## TASK DATA

Lemma validate_range_iff start stop limit :
  limit <= USIZE_MAX ->
  validate_range start stop limit
  = if decide (stop < start) then Err AccessError_InvalidRange else
    if decide (stop <= limit) then Ok tt else Err AccessError_OutOfBounds.
Proof.
  intros Hl. unfold validate_range. destruct (decide (stop < start)) as [H|H].
  - now rewrite (proj2 (Z.ltb_lt _ _)).
  - rewrite (proj2 (Z.ltb_ge _ _)), checked_end_iff by lia. replace (start + (stop - start)) with stop by lia.
    now destruct (decide _).
Qed.

Lemma slift_bind_Ok {S E A B} (r : res E A) (k : A -> stm S E B) s a :
  r = Ok a -> (let! x := slift r in k x) s = k a s.
Proof. intros ->. reflexivity. Qed.

Lemma slift_bind_Err {S E A B} (r : res E A) (k : A -> stm S E B) s e :
  r = Err e -> (let! x := slift r in k x) s = (Err e, s).
Proof. intros ->. reflexivity. Qed.

(** Case analysis on the two guards every access begins with. *)
Ltac live_case :=
  match goal with
  | |- context [decide (live ?l ?sh)] =>
      destruct (decide (live l sh)) as [Hl|Hl];
      [rewrite (slift_bind_Ok _ _ _ tt) by (rewrite ensure_active_iff by done; now rewrite decide_True)
      |apply slift_bind_Err; rewrite ensure_active_iff by done; now rewrite decide_False]
  end.
Ltac end_case :=
  match goal with
  | |- context [decide (?a + ?b <= ?c)] =>
      destruct (decide (a + b <= c)) as [He|He];
      [rewrite (slift_bind_Ok _ _ _ (a + b)) by (rewrite checked_end_iff by lia; now rewrite decide_True)
      |apply slift_bind_Err; rewrite checked_end_iff by lia; now rewrite decide_False]
  end.

(** ** Reads, writes and fills *)

(** Accesses to an active mapping are exact. Whatever the peer does to the
    bytes, a read returns, at each index, a byte the mapping held at that offset
    during the read; a write or fill stores its bytes at the given range and
    changes no other byte. Each succeeds exactly when the session has not been
    poisoned or closed and the range is inside the logical payload; otherwise
    the error says which, and neither the mapping nor the destination is
    touched. *)
Theorem active_access_exact rd wt sh (h : history) (t : nat) (d m : bytes) offset stop source value :
  canonical_state sh -> 0 <= offset ->
  0 <= rd_logical_len rd <= USIZE_MAX -> (forall t, rd_logical_len rd <= len (h t)) ->
  0 <= wt_logical_len wt <= len m -> len m <= USIZE_MAX ->
  read_into rd sh h offset (t, d)
  = (if decide (live (rd_lease rd) sh) then
       if decide (offset + len d <= rd_logical_len rd)
       then (Ok tt, ((t + length d)%nat, sampled h t offset (length d)))
       else (Err AccessError_OutOfBounds, (t, d))
     else (Err AccessError_SessionInactive, (t, d))) /\
  write_from wt sh own offset source m
  = (if decide (live (wt_lease wt) sh) then
       if decide (offset + len source <= wt_logical_len wt)
       then (Ok tt, splice m offset source)
       else (Err AccessError_OutOfBounds, m)
     else (Err AccessError_SessionInactive, m)) /\
  fill wt sh own offset stop value m
  = (if decide (live (wt_lease wt) sh) then
       if decide (stop < offset) then (Err AccessError_InvalidRange, m) else
       if decide (stop <= wt_logical_len wt)
       then (Ok tt, splice m offset (replicate (Z.to_nat (stop - offset)) value))
       else (Err AccessError_OutOfBounds, m)
     else (Err AccessError_SessionInactive, m)).
Proof.
  intros Hc Ho Hrl Hh Hwl Hm. split_and!.
  - unfold read_into. live_case.
    rewrite (sbind_Ok _ _ _ (t, d) (t, d)) by done. cbn [snd].
    end_case.
    rewrite (sbind_Ok _ _ _ (sampled h t offset (length d)) ((t + length d)%nat, d)).
    2:{ unfold with_memory. rewrite (volatile_copy_sampled h (rd_logical_len rd)); unfold len in *; done || lia. }
    unfold smodify. rewrite splice_full; [done|done|]. now rewrite sampled_len.
  - unfold write_from. live_case.
    end_case.
    apply own_copy_in; lia.
  - unfold fill. live_case.
    pose proof (validate_range_iff offset stop (wt_logical_len wt)) as Hv.
    destruct (decide (stop < offset)) as [Hs|Hs]; [apply slift_bind_Err, Hv; lia|].
    destruct (decide (stop <= wt_logical_len wt)) as [He|He]; [|apply slift_bind_Err, Hv; lia].
    rewrite (slift_bind_Ok _ _ _ tt) by (apply Hv; lia).
    apply own_copy_in; [lia|]. unfold len in *. rewrite length_replicate. lia.
Qed.

(** ** Prefaulting *)

(** One address in every page the range covers: its start, then the first byte
    of each later page. *)
Definition covered (page_size start stop : Z) : list Z :=
  start :: map (fun p => p * page_size) (seqZ (start / page_size + 1) ((stop - 1) / page_size - start / page_size)).

Section Touch.
Context {M S : Type} `{Loads M S} `{Stores M S}.

Fixpoint touch_all {E} (m : M) (addresses : list Z) : stm S E unit :=
  match addresses with
  | [] => sret tt
  | a :: rest => load_byte m a >>! touch_all m rest
  end.

Fixpoint rewrite_all {E} (m : M) (addresses : list Z) : stm S E unit :=
  match addresses with
  | [] => sret tt
  | a :: rest => let! b := load_byte m a in copy_in m a [b] >>! rewrite_all m rest
  end.

Context (page_size stop : Z).
Hypothesis Hps : 0 < page_size.
Hypothesis Hfit : stop + page_size <= USIZE_MAX.

(** The next address of the loop, and whether it is the last. *)
Lemma next_page offset :
  0 <= offset < stop ->
  let next := (offset / page_size + 1) * page_size in
  checked_add USIZE_MAX (offset / page_size) 1 = Some (offset / page_size + 1) /\
  checked_mul USIZE_MAX (offset / page_size + 1) page_size = Some next /\
  offset < next <= offset + page_size /\ next / page_size = offset / page_size + 1 /\
  ((stop <=? next) = true -> covered page_size offset stop = [offset]) /\
  ((stop <=? next) = false -> covered page_size offset stop = offset :: covered page_size next stop).
Proof.
  intros Ho next. pose proof (Z.mod_pos_bound offset page_size Hps).
  pose proof (Z_div_mod_eq_full offset page_size) as Hd.
  assert (Hn : offset < next <= offset + page_size) by (unfold next; lia).
  assert (0 <= offset / page_size <= offset) by (split; [apply Z.div_pos; lia|apply Z.div_le_upper_bound; nia]).
  assert (Hdiv : next / page_size = offset / page_size + 1) by (unfold next; apply Z.div_mul; lia).
  split_and!; try lia; try (apply checked_add_ok; lia); try (apply checked_mul_ok; unfold next in *; lia); try done.
  - intros Hs. bsplit. unfold covered. replace ((stop - 1) / page_size) with (offset / page_size); [now rewrite Z.sub_diag|].
    apply Z.div_unique with (stop - 1 - offset / page_size * page_size); [left; unfold next in *|]; lia.
  - intros Hs. bsplit. unfold covered. rewrite Hdiv.
    assert (offset / page_size + 1 <= (stop - 1) / page_size) by (apply Z.div_le_lower_bound; unfold next in *; lia).
    rewrite (seqZ_cons (offset / page_size + 1)) by lia. cbn [map]. fold next. do 4 f_equal; lia.
Qed.

Lemma touch_pages_run fuel m touches offset s :
  0 <= offset < stop -> (Z.to_nat (stop - offset) <= fuel)%nat ->
  0 <= touches -> touches + (stop - offset) <= USIZE_MAX ->
  touch_pages fuel m page_size stop offset touches s
  = (touch_all m (covered page_size offset stop) >>! sret (touches + len (covered page_size offset stop))) s.
Proof.
  revert offset touches s. induction fuel as [|fuel IH]; intros offset touches s Ho Hf Ht Htt; [lia|].
  destruct (next_page offset Ho) as (H1 & H2 & Hn & _ & Hlast & Hmore).
  cbn [touch_pages]. unfold sbind at 1. destruct (stop <=? (offset / page_size + 1) * page_size) eqn:E.
  - rewrite (Hlast eq_refl). cbn [touch_all]. unfold sbind, slift.
    destruct (load_byte m offset s) as [[b|e|] s1]; [|done|done].
    unfold uadd. rewrite checked_add_ok by lia. cbn [expect]. replace (page_size =? 0) with false by lia.
    rewrite H1. cbn [ok_or]. rewrite H2. cbn [ok_or]. now rewrite E.
  - rewrite (Hmore eq_refl). cbn [touch_all]. rewrite len_cons. bsplit.
    rewrite sbind_assoc.
    destruct (load_byte m offset s) as [[b|e|] s1] eqn:Hb; [|unfold sbind; now rewrite Hb..].
    rewrite (sbind_Ok _ _ _ _ _ Hb).
    unfold uadd. rewrite checked_add_ok by lia. unfold sbind at 1, slift at 1. cbn [expect].
    replace (page_size =? 0) with false by lia. rewrite H1. unfold sbind at 1, slift at 1. cbn [ok_or].
    rewrite H2. unfold sbind at 1, slift at 1. cbn [ok_or]. rewrite (proj2 (Z.leb_gt _ _) E), IH by lia.
    unfold sbind. destruct (touch_all _ _ _) as [[u|e|] s2]; [|done|done]. unfold sret. do 2 f_equal. lia.
Qed.

Lemma touch_writes_run fuel m offset s :
  0 <= offset < stop -> (Z.to_nat (stop - offset) <= fuel)%nat ->
  touch_writes fuel m page_size stop offset s = rewrite_all m (covered page_size offset stop) s.
Proof.
  revert offset s. induction fuel as [|fuel IH]; intros offset s Ho Hf; [lia|].
  destruct (next_page offset Ho) as (H1 & H2 & Hn & _ & Hlast & Hmore).
  cbn [touch_writes]. unfold sbind, slift. destruct (stop <=? (offset / page_size + 1) * page_size) eqn:E.
  - rewrite (Hlast eq_refl). cbn [rewrite_all]. unfold sbind, sret.
    destruct (load_byte m offset s) as [[b|e|] s1]; [|done|done].
    destruct (copy_in m offset [b] s1) as [[[]|e|] s2]; [|done|done].
    replace (page_size =? 0) with false by lia. rewrite H1. cbn [ok_or]. rewrite H2. cbn [ok_or]. now rewrite E.
  - rewrite (Hmore eq_refl). cbn [rewrite_all]. unfold sbind.
    destruct (load_byte m offset s) as [[b|e|] s1]; [|done|done].
    destruct (copy_in m offset [b] s1) as [[[]|e|] s2]; [|done|done].
    replace (page_size =? 0) with false by lia. rewrite H1. cbn [ok_or]. rewrite H2. cbn [ok_or]. rewrite E.
    bsplit. apply IH; lia.
Qed.

End Touch.

Lemma covered_pages page_size start stop :
  0 < page_size -> 0 <= start < stop ->
  map (fun a => a / page_size) (covered page_size start stop)
  = seqZ (start / page_size) ((stop - 1) / page_size - start / page_size + 1) /\
  Forall (fun a => start <= a < stop) (covered page_size start stop).
Proof.
  intros Hps Hs. assert (start / page_size <= (stop - 1) / page_size) by (apply Z.div_le_mono; lia).
  assert (0 <= start / page_size) by (apply Z.div_pos; lia). unfold covered. split.
  - rewrite (seqZ_cons (start / page_size)) by lia. cbn [map]. rewrite map_map. f_equal.
    replace (Z.pred _) with ((stop - 1) / page_size - start / page_size) by lia.
    rewrite <- (map_id (seqZ (Z.succ _) _)). apply map_ext. intros p. apply Z.div_mul. lia.
  - constructor; [lia|]. apply Forall_map, Forall_forall. intros p [Hp Hp']%elem_of_seqZ.
    pose proof (Z.mod_pos_bound start page_size Hps). pose proof (Z_div_mod_eq_full start page_size).
    pose proof (Z.mod_pos_bound (stop - 1) page_size Hps). pose proof (Z_div_mod_eq_full (stop - 1) page_size).
    nia.
Qed.

Lemma own_load_byte {E} m a : 0 <= a < len m -> exists b, m !! Z.to_nat a = Some b /\
  load_byte (E := E) own a m = (Ok b, m).
Proof.
  intros H. destruct (lookup_lt_is_Some_2 m (Z.to_nat a)) as [b Hb]; [unfold len in H; lia|].
  exists b. split; [done|]. simpl. rewrite Hb. now replace (0 <=? a) with true by lia.
Qed.

Lemma touch_all_own {E} m l : Forall (fun a => 0 <= a < len m) l -> touch_all (E := E) own l m = (Ok tt, m).
Proof.
  induction 1 as [|a l Ha Hl IH]; [done|]. cbn [touch_all]. destruct (own_load_byte (E := E) m a Ha) as (b & _ & Hb).
  now rewrite (sbind_Ok _ _ _ _ _ Hb).
Qed.

Lemma splice_same (m : bytes) a b : 0 <= a -> m !! Z.to_nat a = Some b -> splice m a [b] = m.
Proof.
  intros Ha Hb. apply list_eq. intros i. pose proof (lookup_lt_Some _ _ _ Hb).
  assert (Hone : len [b] = 1) by done. rewrite lookup_splice by (rewrite ?Hone; unfold len; lia).
  rewrite Hone. case_decide as Hi; [|done]. replace (i - Z.to_nat a)%nat with O by lia. cbn. rewrite <- Hb. f_equal. lia.
Qed.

## WORK TO BE COMPLETED
From the records above, copy only the lines starting with the line that holds "then (Ok tt, ((t" and going on through the line that holds "write_from wt sh own offset source m", exactly as written.

## ANSWER SECTION
       then (Ok tt, ((t + length d)%nat, sampled h t offset (length d)))
       else (Err AccessError_OutOfBounds, (t, d))
     else (Err AccessError_SessionInactive, (t, d))) /\
  write_from wt sh own offset source m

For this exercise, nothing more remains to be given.